Exercise prompt:
Extract the lines from the first line of the records below through the line containing "one transaction read the same time. *)", inclusive, and reproduce them exactly as written.

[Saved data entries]
^^^^^^^^

(** ** The tick *)

(** A tick commits: every request of it finds its job in the table, an
    active one for the calendars; the rows already there are kept, and each new
    row is a pending job due at once for a request that had none. *)
Theorem tick_enqueues planningEnabled db now newId t :
  (∀ m1 m2, newId m1 = newId m2 → m1 = m2) → fresh_ids newId 0 t →
  ∃ t', perform_all now newId 0 (tick_requests planningEnabled (windows_at now) db) t = Ok t' ∧
    (∀ r, r ∈ tick_requests planningEnabled (windows_at now) db → satisfied r t') ∧
    adds_for now (tick_requests planningEnabled (windows_at now) db) t t' ∧
    tick planningEnabled db now newId t = Ok (cleanup_jobs now t').
Proof.
  intros Hinj Hfresh.
  destruct (perform_all_spec now newId 0 (tick_requests planningEnabled (windows_at now) db) t)
    as (t' & Hp & Hs & Ha); [done|done| |].
  { intros r Hr. by apply tick_request_shape in Hr as [? _]. }
  exists t'. repeat split; [done|done|apply Ha|apply Ha|]. unfold tick. by rewrite Hp.
Qed.

Definition numbered (n : nat) : string := "id-" +:+ pretty (Z.of_nat n).

Lemma numbered_inj m1 m2 : numbered m1 = numbered m2 → m1 = m2.
Proof. unfold numbered. intros H%(inj (String.append "id-"))%(inj pretty). lia. Qed.
(* ===== verification/Transaction.v ===== *)
(** * Transactions

    The monad of the code that runs in a database transaction and calls a
    calendar provider: the database, the remote state, the ids [newId] gives,
    and errors that are thrown and caught ([server/src/foundation.ts],
    [server/src/providers/types.ts]).

    The clock is an argument of every operation: the calls of [new Date()] of
    one transaction read the same time. *)

From S2P Require Import Prelude Canonical Text.
From stdpp Require Import options.
Open Scope Z_scope.

(** ** Errors *)

(** [ProviderError]; its message is not modelled. *)
Record ProviderError := {
  code : string;
  retryable : bool;
  error_ambiguous : bool;
  http_status : option Z;
}.

(** What a [catch] meets: a [ProviderError]; an error of another class with a
    [code] and perhaps [retryable]; a violation of a unique constraint; another
    error, by its safe code; or the [NoResultError] of [executeTakeFirstOrThrow]. *)
Inductive failure :=
| provider_failure (e : ProviderError)
| coded_failure (code : string) (code_retryable : bool)
| unique_violation (constraint : string)
| other_failure (safe_code : string)
| no_result.

Definition provider_error (code : string) (retryable : bool) : ProviderError :=
  {| code := code; retryable := retryable; error_ambiguous := false; http_status := None |}.

(** [/[^a-z0-9_:-]/gu] to an underscore. *)
Definition safe_char (c : ascii) : ascii :=
  if (is_letter c && negb (is_upper c) && is_ascii c) || is_digit c
     || Ascii.eqb c "_" || Ascii.eqb c ":" || Ascii.eqb c "-"
  then c else "_"%char.

Definition safe_code_text (code : string) : string := slice_to 80 (string_map safe_char (toLowerCase code)).

Definition safeErrorCode (error : failure) : string :=
  match error with
  | provider_failure e => safe_code_text (code e)
  | coded_failure code _ => safe_code_text code
  | unique_violation _ => "23505"
  | other_failure safe_code => safe_code
  | no_result => "error"
  end.

(** [isRetryable] of the coordinators: the property [retryable] is [true]. *)
Definition isRetryable (error : failure) : bool :=
  match error with
  | provider_failure e => retryable e
  | coded_failure _ code_retryable => code_retryable
  | _ => false
  end.

(** [newId()]: the n-th id it returns. *)
Class NewId := { newId : nat → string }.

(** ** Transactions

    Over a database [D], a remote state [R] and the calls [C] that are recorded. *)

Section monad.
Context {D R C : Type}.

Record World := { db : D; remote : R; calls : list C; issued : nat }.

Definition M (A : Type) : Type := World → res failure A * World.

#[global] Instance M_ret : MRet M := λ A a w, (Ok a, w).
#[global] Instance M_bind : MBind M := λ A B f m w,
  match m w with
  | (Ok a, w) => f a w
  | (Throw e, w) => (Throw e, w)
  end.

Definition throw {A} (e : failure) : M A := λ w, (Throw e, w).
Definition lift {A} (r : res failure A) : M A := λ w, (r, w).

(** [try { m } catch (error) { handler(error) }]: the updates of [m] remain. *)
Definition try_catch {A} (m : M A) (handler : failure → M A) : M A := λ w,
  match m w with
  | (Throw e, w) => handler e w
  | done => done
  end.

(** The result of [m] as a value, for a [try] whose handlers differ by the error. *)
Definition attempt {A} (m : M A) : M (res failure A) := λ w, let '(r, w) := m w in (Ok r, w).

Definition read_db {A} (f : D → A) : M A := λ w, (Ok (f (db w)), w).

Definition write_db (f : D → D) : M () := λ w,
  (Ok (), {| db := f (db w); remote := remote w; calls := calls w; issued := issued w |}).

(** [newId()]. *)
Definition fresh_id `{NewId} : M string := λ w,
  (Ok (newId (issued w)), {| db := db w; remote := remote w; calls := calls w; issued := S (issued w) |}).

(** A call of the provider, recorded with its answer. *)
Definition call {A} (c : res failure A → C) (f : R → res failure A * R) : M A := λ w,
  let '(r, remote') := f (remote w) in
  (r, {| db := db w; remote := remote'; calls := calls w ++ [c r]; issued := issued w |}).

(** A use of the remote side that is no calendar call: a token. *)
Definition use_remote {A} (f : R → res failure A * R) : M A := λ w,
  let '(r, remote') := f (remote w) in
  (r, {| db := db w; remote := remote'; calls := calls w; issued := issued w |}).

(** [db.transaction().execute(m)]: an error rolls the database back. *)
Definition transaction {A} (m : M A) : M A := λ w,
  match m w with
  | (Throw e, w') => (Throw e, {| db := db w; remote := remote w'; calls := calls w'; issued := issued w' |})
  | done => done
  end.
End monad.

Arguments World : clear implicits.
Arguments M : clear implicits.

(** [sharedPolicyRuntime.hash]: a [TypeError] of the canonical form is another error. *)
Definition hash `{Unicode} `{Digest} (value : json) : res failure string :=
  match sha256Canonical value with Ok h => Ok h | Throw _ => Throw (other_failure "typeerror") end.

(** ** Weakest preconditions

    [wp m w Q]: run from [w], [m] ends with a result and a world of [Q]. *)

Section wp.
Context {D R C : Type}.
Implicit Types w : World D R C.

Definition wp {A} (m : M D R C A) w (Q : res failure A → World D R C → Prop) : Prop := Q (m w).1 (m w).2.

Lemma bind_run {A B} (m : M D R C A) (f : A → M D R C B) w :
  (m ≫= f) w = match m w with (Ok a, w') => f a w' | (Throw e, w') => (Throw e, w') end.
Proof. done. Qed.

Lemma wp_run {A} (m : M D R C A) w Q r w' : wp m w Q → m w = (r, w') → Q r w'.
Proof. unfold wp. intros HQ Hm. by rewrite Hm in HQ. Qed.

Lemma wp_mono {A} (m : M D R C A) w (P Q : res failure A → World D R C → Prop) :
  wp m w P → (∀ r w', P r w' → Q r w') → wp m w Q.
Proof. unfold wp. auto. Qed.

Lemma wp_ret {A} (a : A) w Q : wp (mret a : M D R C A) w Q ↔ Q (Ok a) w.
Proof. done. Qed.

Lemma wp_bind {A B} (m : M D R C A) (f : A → M D R C B) w Q :
  wp (m ≫= f) w Q ↔
  wp m w (λ r w', match r with Ok a => wp (f a) w' Q | Throw e => Q (Throw e) w' end).
Proof. unfold wp. cbv [mbind M_bind]. by destruct (m w) as [[] ?]. Qed.

Lemma wp_throw {A} (e : failure) w Q : wp (throw e : M D R C A) w Q ↔ Q (Throw e) w.
Proof. done. Qed.

Lemma wp_lift {A} (r : res failure A) w Q : wp (lift r : M D R C A) w Q ↔ Q r w.
Proof. done. Qed.

Lemma wp_read {A} (f : D → A) w Q : wp (read_db f : M D R C A) w Q ↔ Q (Ok (f (db w))) w.
Proof. done. Qed.

Lemma wp_write (f : D → D) w Q :
  wp (write_db f : M D R C ()) w Q ↔
  Q (Ok ()) {| db := f (db w); remote := remote w; calls := calls w; issued := issued w |}.
Proof. done. Qed.

Lemma wp_fresh `{NewId} w Q :
  wp (fresh_id : M D R C string) w Q ↔
  Q (Ok (newId (issued w))) {| db := db w; remote := remote w; calls := calls w; issued := S (issued w) |}.
Proof. done. Qed.

Lemma wp_call {A} (c : res failure A → C) (f : R → res failure A * R) w (Q : res failure A → World D R C → Prop) :
  (∀ r remote', f (remote w) = (r, remote') →
     Q r {| db := db w; remote := remote'; calls := calls w ++ [c r]; issued := issued w |}) →
  wp (call c f : M D R C A) w Q.
Proof. unfold wp, call. destruct (f (remote w)) as [r remote'] eqn:E. cbn. auto. Qed.

Lemma wp_use_remote {A} (f : R → res failure A * R) w (Q : res failure A → World D R C → Prop) :
  (∀ r remote', Q r {| db := db w; remote := remote'; calls := calls w; issued := issued w |}) →
  wp (use_remote f : M D R C A) w Q.
Proof. unfold wp, use_remote. destruct (f (remote w)) as [r remote'] eqn:E. cbn. auto. Qed.

Lemma wp_try_catch {A} (m : M D R C A) (handler : failure → M D R C A) w Q :
  wp (try_catch m handler) w Q ↔
  wp m w (λ r w', match r with Ok a => Q (Ok a) w' | Throw e => wp (handler e) w' Q end).
Proof. unfold wp, try_catch. by destruct (m w) as [[] ?]. Qed.

Lemma wp_attempt {A} (m : M D R C A) w Q :
  wp (attempt m) w Q ↔ wp m w (λ r w', Q (Ok r) w').
Proof. unfold wp, attempt. by destruct (m w) as [? ?]. Qed.

Lemma wp_transaction {A} (m : M D R C A) w Q :
  wp (transaction m) w Q ↔
  wp m w (λ r w', match r with
    | Ok a => Q (Ok a) w'
    | Throw e => Q (Throw e) {| db := db w; remote := remote w'; calls := calls w'; issued := issued w' |}
    end).
Proof. unfold wp, transaction. by destruct (m w) as [[] ?]. Qed.
End wp.

(** ** Computations that returned

    What each step did, read off a run that ended with [Ok]. *)

Section runs.
Context {D R C : Type}.
Implicit Types w : World D R C.

Lemma run_bind {A B} (m : M D R C A) (f : A → M D R C B) w b w' :
  (m ≫= f) w = (Ok b, w') → ∃ a w1, m w = (Ok a, w1) ∧ f a w1 = (Ok b, w').
Proof. rewrite bind_run. destruct (m w) as [[a|e] w1]; [eauto|done]. Qed.

Lemma run_lift {A} (r : res failure A) w a w' : (lift r : M D R C A) w = (Ok a, w') → r = Ok a ∧ w' = w.
Proof. by intros [= -> <-]. Qed.

Lemma run_read {A} (f : D → A) w a w' : (read_db f : M D R C A) w = (Ok a, w') → a = f (db w) ∧ w' = w.
Proof. by intros [= <- <-]. Qed.

(** The world with another database. *)
Definition at_db (d : D) w : World D R C := {| db := d; remote := remote w; calls := calls w; issued := issued w |}.

Lemma run_write (f : D → D) w u w' : (write_db f : M D R C ()) w = (Ok u, w') → w' = at_db (f (db w)) w.
Proof. by intros [= _ <-]. Qed.

Lemma run_fresh `{NewId} w i w' :
  (fresh_id : M D R C string) w = (Ok i, w') →
  i = newId (issued w) ∧ w' = {| db := db w; remote := remote w; calls := calls w; issued := S (issued w) |}.
Proof. by intros [= <- <-]. Qed.

Lemma run_transaction {A} (m : M D R C A) w a w' : transaction m w = (Ok a, w') → m w = (Ok a, w').
Proof. unfold transaction. by destruct (m w) as [[] ?]. Qed.

(** A transaction that throws leaves the database as it was. *)
Lemma transaction_throws {A} (m : M D R C A) w e w' : transaction m w = (Throw e, w') → db w' = db w.
Proof. unfold transaction. destruct (m w) as [[] ?]; [done|]. by intros [= _ <-]. Qed.
End runs.

(** Read the next step off [Hrun : m w = (Ok _, _)]. *)
Tactic Notation "run_step" hyp(Hrun) "as" simple_intropattern(a) simple_intropattern(w) simple_intropattern(Hm) :=
  apply run_bind in Hrun as (a & w & Hm & Hrun).

(** One step of a computation. *)
Ltac wp_step :=
  first [ rewrite wp_bind | rewrite wp_ret | rewrite wp_throw | rewrite wp_lift | rewrite wp_read | rewrite wp_write
        | rewrite wp_fresh | rewrite wp_try_catch | rewrite wp_attempt | rewrite wp_transaction
        | apply wp_call; intros ?r ?remote' ?Hcall | apply wp_use_remote; intros ?r ?remote' ];
  cbn beta iota.
Lemma isLocalInterval_json i : valid_local i → isLocalInterval (local_members i) = true.
Proof.
  intros (Hs & He & Ho). unfold isLocalInterval, local_members. cbn [member find String.eqb Ascii.eqb Bool.eqb].
  unfold member. cbn [find String.eqb Ascii.eqb Bool.eqb]. rewrite !is_integer_int, Hs, He.
  destruct Ho as [->|[-> ->]]; done.
Qed.

Lemma local_of_json_json members i :
  member members "start" = JString (local_start i) → member members "end" = JString (local_end i) →
  member members "end_day_offset" = int (end_day_offset i) → local_of_json (JObject members) = i.
Proof.
  intros Hs He Ho. unfold local_of_json. cbn [members_of]. rewrite Hs, He, Ho. cbn [text_of].
  unfold integer_of, int. rewrite integer_value_int. by destruct i.
Qed.

Lemma valid_local_check i : isLocalInterval (local_members i) = true → valid_local i.
Proof. intros Hi%isLocalInterval_valid. by rewrite (local_of_json_json (local_members i) i) in Hi. Qed.

Lemma isWeeklyInterval_valid v : isWeeklyInterval v = true → valid_weekly (weekly_of_json v).
Proof.
  unfold isWeeklyInterval, valid_weekly. destruct v as [| | | | | |members]; try done. cbn [isRecord].
  intros [Hw Hl%isLocalInterval_valid]%andb_true_iff. split; [|done]. unfold weekly_of_json. cbn [weekday members_of].
  destruct (member members "weekday"); try done. cbn [integer_of]. destruct (integer_value n) as [z|]; [|done].
  bool_to_prop. done.
Qed.

Lemma isWeeklyInterval_json w : valid_weekly w → isWeeklyInterval (weekly_json w) = true ∧ weekly_of_json (weekly_json w) = w.
Proof.
  destruct w as [day i]. intros [Hw Hl]. cbn [weekday weekly_interval] in *. split.
  - unfold isWeeklyInterval, weekly_json. cbn [isRecord weekday weekly_interval].
    pose proof (isLocalInterval_json i Hl) as Hi. unfold isLocalInterval, local_members in *.
    unfold member in *. cbn [find String.eqb Ascii.eqb Bool.eqb] in *. unfold int at 1. rewrite integer_value_int.
    rewrite (proj2 (Z.leb_le 1 day)), (proj2 (Z.leb_le day 7)) by lia. exact Hi.
  - unfold weekly_of_json. f_equal; [|by apply local_of_json_json; reflexivity].
    unfold weekly_json, integer_of. cbn [members_of weekday]. unfold member. cbn [find String.eqb Ascii.eqb Bool.eqb].
    unfold int. by rewrite integer_value_int.
Qed.

Lemma isLocalDate_spec s : isLocalDate s = true ↔ valid_date s.
Proof.
  split.
  - intros Hd. apply (localDate_Ok (JString s)). unfold isLocalDate in Hd. apply andb_true_iff in Hd as [Ht Hp].
    unfold localDate. rewrite Ht. cbn [negb]. destruct (Date_parse _); [|done]. by rewrite Hp.
  - intros Hd%localDate_json. unfold localDate, invalid in Hd. unfold isLocalDate.
    destruct (is_date_text s); cbn [negb] in Hd; [|done]. destruct (Date_parse _); [|done]. by destruct (_ =? _)%string.
Qed.

(** The test of an item of [intervals]. *)
Definition is_interval (interval : json) : bool :=
  match isRecord interval with Some members => isLocalInterval members | None => false end.

Lemma is_interval_valid v : is_interval v = true → valid_local (local_of_json v).
Proof. unfold is_interval. destruct v; try done. apply isLocalInterval_valid. Qed.

Lemma forallb_spec {A} (p : A → bool) xs : forallb p xs = true ↔ ∀ x, x ∈ xs → p x = true.
Proof. rewrite forallb_forall. by setoid_rewrite <-list_elem_of_In. Qed.

Lemma intervals_valid (items : list json) :
  (length items <=? 32)%nat && forallb is_interval items = true →
  (length (map local_of_json items) <= 32)%nat ∧ Forall valid_local (map local_of_json items).
Proof.
  intros [Hlen%Nat.leb_le Hall]%andb_true_iff. rewrite length_map. split; [done|].
  apply Forall_forall. intros i (v & -> & Hv)%list_elem_of_fmap. apply is_interval_valid. by eapply forallb_spec.
Qed.

Lemma intervals_json (xs : list LocalInterval) :
  (length xs <= 32)%nat → Forall valid_local xs →
  (length (map (λ i, JObject (local_members i)) xs) <=? 32)%nat
    && forallb is_interval (map (λ i, JObject (local_members i)) xs) = true ∧
  map local_of_json (map (λ i, JObject (local_members i)) xs) = xs.
Proof.
  intros Hlen Hall. split.
  - rewrite length_map, (proj2 (Nat.leb_le _ _)) by done. cbn [andb]. apply forallb_spec.
    intros v (i & -> & Hi)%list_elem_of_fmap. rewrite Forall_forall in Hall. by apply isLocalInterval_json, Hall.
  - rewrite map_map. rewrite <-(map_id xs) at 2. apply map_ext. intros i. by apply local_of_json_json.
Qed.

Lemma isHoursException_valid v : isHoursException v = true → valid_exception (exception_of_json v).
Proof.
  unfold isHoursException, valid_exception. destruct v as [| | | | | |members]; try done. cbn [isRecord].
  unfold exception_of_json. cbn [members_of exception_date kind].
  destruct (member members "date") as [| | | |date| |]; try done. intros [Hd%isLocalDate_spec Hk]%andb_true_iff. cbn [text_of].
  split; [done|]. fold is_interval in Hk. change (λ interval, match isRecord interval with Some members => isLocalInterval members
    | None => false end) with is_interval in Hk.
  destruct (member members "kind") as [| | | |text| |]; try done. cbn [text_of].
  assert (∀ f : list LocalInterval → HoursExceptionKind, (∀ xs, exception_intervals (f xs) = xs) →
    match member members "intervals" with
    | JArray intervals => (length intervals <=? 32)%nat && forallb is_interval intervals
    | _ => false
    end = true →
    (length (exception_intervals (f (map local_of_json (items_of (member members "intervals"))))) <= 32)%nat ∧
    Forall valid_local (exception_intervals (f (map local_of_json (items_of (member members "intervals")))))) as Hxs.
  { intros f Hf Hi. rewrite Hf. destruct (member members "intervals"); try done. by apply intervals_valid. }
  assert (match text with
    | "closed" => negb (is_defined (member members "intervals"))
    | "replace" | "add" | "remove" =>
        match member members "intervals" with
        | JArray intervals => (length intervals <=? 32)%nat && forallb is_interval intervals
        | _ => false
        end
    | _ => false
    end = true) as Hk' by exact Hk. clear Hk.
  destruct (decide (text = "replace")) as [->|H1]; [by apply (Hxs replace)|].
  destruct (decide (text = "add")) as [->|H2]; [by apply (Hxs add)|].
  destruct (decide (text = "remove")) as [->|H3]; [by apply (Hxs remove)|].
  repeat case_match; simplify_eq; cbn; by split; [lia|constructor].
Qed.

Lemma isHoursException_json e :
  valid_exception e → isHoursException (exception_json e) = true ∧ exception_of_json (exception_json e) = e.
Proof.
  destruct e as [date k]. intros (Hd & Hlen & Hall). cbn [exception_date kind] in *. apply isLocalDate_spec in Hd.
  unfold isHoursException, exception_of_json, exception_json. cbn [isRecord members_of exception_date kind].
  destruct k as [|xs|xs|xs]; unfold member; cbn [find String.eqb Ascii.eqb Bool.eqb text_of items_of exception_intervals] in *;
    rewrite Hd; cbn [andb negb is_defined]; [done|..];
    destruct (intervals_json xs Hlen Hall) as [Hb Heq]; (split; [exact Hb|by rewrite Heq]).
Qed.

(** ** The parser is exact *)

Section exact.
Context `{Unicode} `{TimeZones}.

Lemma refuse_profile_Ok c u : refuse_profile c = Ok u ↔ c = false.
Proof. unfold refuse_profile. destruct c, u; naive_solver. Qed.

Lemma ambiguous_of_text r : ambiguous_of (JString (ambiguous_text r)) = Some r.
Proof. by destruct r. Qed.
Lemma nonexistent_of_text r : nonexistent_of (JString (nonexistent_text r)) = Some r.
Proof. by destruct r. Qed.

(** A validated profile, named, is valid as the profile it is evaluated as. *)
Lemma validate_valid `{!UnicodeLaws _} v p ref revision :
  validateInlineHoursProfile v = Ok p → valid_profile (inline_name p) (profile_of ref revision p).
Proof.
  unfold validateInlineHoursProfile. destruct v as [| | | | | |members]; try done. cbn [isRecord otherwise mbind res_bind].
  destruct (member members "name") as [| | | |rawName| |]; try done.
  destruct (member members "timezone") as [| | | |rawTimezone| |]; try done.
  intros (u1 & Hname%refuse_profile_Ok & H2)%bind_Ok_inv. apply bind_Ok_inv in H2 as (u2 & Hzone%refuse_profile_Ok & H2).
  apply bind_Ok_inv in H2 as (resolution & _ & H2). apply bind_Ok_inv in H2 as (ambiguous & _ & H2).
  apply bind_Ok_inv in H2 as (nonexistent & _ & H2). destruct (member members "weekly") as [| | | | |rawWeekly|]; try done.
  apply bind_Ok_inv in H2 as (u3 & Hweekly%refuse_profile_Ok & H2).
  destruct (member members "exceptions") as [| | | | |rawExceptions|]; try done.
  apply bind_Ok_inv in H2 as (u4 & Hexc%refuse_profile_Ok & H2). apply bind_Ok_inv in H2 as (u5 & Hset%refuse_profile_Ok & [= <-]).
  apply orb_false_iff in Hname as [[Hlo%Nat.ltb_ge Hhi%Nat.ltb_ge]%orb_false_iff Hctl].
  apply negb_false_iff in Hzone. apply orb_false_iff in Hweekly as [Hwl%Nat.ltb_ge Hwall%negb_false_iff].
  apply orb_false_iff in Hexc as [Hel%Nat.ltb_ge Heall%negb_false_iff].
  apply negb_false_iff, Nat.eqb_eq, new_set_length_NoDup in Hset.
  unfold valid_profile. cbn [inline_name profile_timezone weekly exceptions profile_of inline_timezone inline_weekly inline_exceptions].
  rewrite !length_map, map_map. split_and!; try done.
  - unfold valid_text. split; [by rewrite nfc_trim, trim_idempotent|]. split; [lia|done].
  - apply trim_idempotent.
  - apply Forall_forall. intros w (x & -> & Hx)%list_elem_of_fmap. apply isWeeklyInterval_valid. by eapply forallb_spec.
  - apply Forall_forall. intros w (x & -> & Hx)%list_elem_of_fmap. apply isHoursException_valid. by eapply forallb_spec.
Qed.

^^^^^^^^

Written answer:
(** ** The tick *)

(** A tick commits: every request of it finds its job in the table, an
    active one for the calendars; the rows already there are kept, and each new
    row is a pending job due at once for a request that had none. *)
Theorem tick_enqueues planningEnabled db now newId t :
  (∀ m1 m2, newId m1 = newId m2 → m1 = m2) → fresh_ids newId 0 t →
  ∃ t', perform_all now newId 0 (tick_requests planningEnabled (windows_at now) db) t = Ok t' ∧
    (∀ r, r ∈ tick_requests planningEnabled (windows_at now) db → satisfied r t') ∧
    adds_for now (tick_requests planningEnabled (windows_at now) db) t t' ∧
    tick planningEnabled db now newId t = Ok (cleanup_jobs now t').
Proof.
  intros Hinj Hfresh.
  destruct (perform_all_spec now newId 0 (tick_requests planningEnabled (windows_at now) db) t)
    as (t' & Hp & Hs & Ha); [done|done| |].
  { intros r Hr. by apply tick_request_shape in Hr as [? _]. }
  exists t'. repeat split; [done|done|apply Ha|apply Ha|]. unfold tick. by rewrite Hp.
Qed.

Definition numbered (n : nat) : string := "id-" +:+ pretty (Z.of_nat n).

Lemma numbered_inj m1 m2 : numbered m1 = numbered m2 → m1 = m2.
Proof. unfold numbered. intros H%(inj (String.append "id-"))%(inj pretty). lia. Qed.
(* ===== verification/Transaction.v ===== *)
(** * Transactions

    The monad of the code that runs in a database transaction and calls a
    calendar provider: the database, the remote state, the ids [newId] gives,
    and errors that are thrown and caught ([server/src/foundation.ts],
    [server/src/providers/types.ts]).

    The clock is an argument of every operation: the calls of [new Date()] of
    one transaction read the same time. *)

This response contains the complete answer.